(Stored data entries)
*** Begin section ***

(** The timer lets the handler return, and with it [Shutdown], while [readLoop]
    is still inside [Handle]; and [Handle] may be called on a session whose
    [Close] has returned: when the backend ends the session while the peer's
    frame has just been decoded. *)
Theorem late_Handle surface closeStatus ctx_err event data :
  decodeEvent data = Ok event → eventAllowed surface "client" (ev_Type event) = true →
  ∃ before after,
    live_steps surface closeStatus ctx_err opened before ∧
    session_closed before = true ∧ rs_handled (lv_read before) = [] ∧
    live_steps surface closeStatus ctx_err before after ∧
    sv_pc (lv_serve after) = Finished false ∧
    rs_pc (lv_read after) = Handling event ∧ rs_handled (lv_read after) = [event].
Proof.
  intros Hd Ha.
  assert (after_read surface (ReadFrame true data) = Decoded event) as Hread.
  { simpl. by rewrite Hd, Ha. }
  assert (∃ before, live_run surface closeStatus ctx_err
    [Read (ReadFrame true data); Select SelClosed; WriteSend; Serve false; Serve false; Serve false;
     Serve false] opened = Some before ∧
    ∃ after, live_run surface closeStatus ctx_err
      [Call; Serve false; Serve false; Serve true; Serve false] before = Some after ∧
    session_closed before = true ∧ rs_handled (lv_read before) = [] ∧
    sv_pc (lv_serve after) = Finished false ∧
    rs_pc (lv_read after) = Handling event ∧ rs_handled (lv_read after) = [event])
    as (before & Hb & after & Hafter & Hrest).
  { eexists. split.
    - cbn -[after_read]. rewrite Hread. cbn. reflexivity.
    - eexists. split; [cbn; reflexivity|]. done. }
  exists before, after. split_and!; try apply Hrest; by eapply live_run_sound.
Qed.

*** End section ***

• _PROBLEM_:
Exact copies of the lines from the one holding "[Read (ReadFrame true" through the last line above, and only those, make up the answer.

• _WRITTEN ANSWER_:
    [Read (ReadFrame true data); Select SelClosed; WriteSend; Serve false; Serve false; Serve false;
     Serve false] opened = Some before ∧
    ∃ after, live_run surface closeStatus ctx_err
      [Call; Serve false; Serve false; Serve true; Serve false] before = Some after ∧
    session_closed before = true ∧ rs_handled (lv_read before) = [] ∧
    sv_pc (lv_serve after) = Finished false ∧
    rs_pc (lv_read after) = Handling event ∧ rs_handled (lv_read after) = [event])
    as (before & Hb & after & Hafter & Hrest).
  { eexists. split.
    - cbn -[after_read]. rewrite Hread. cbn. reflexivity.
    - eexists. split; [cbn; reflexivity|]. done. }
  exists before, after. split_and!; try apply Hrest; by eapply live_run_sound.
Qed.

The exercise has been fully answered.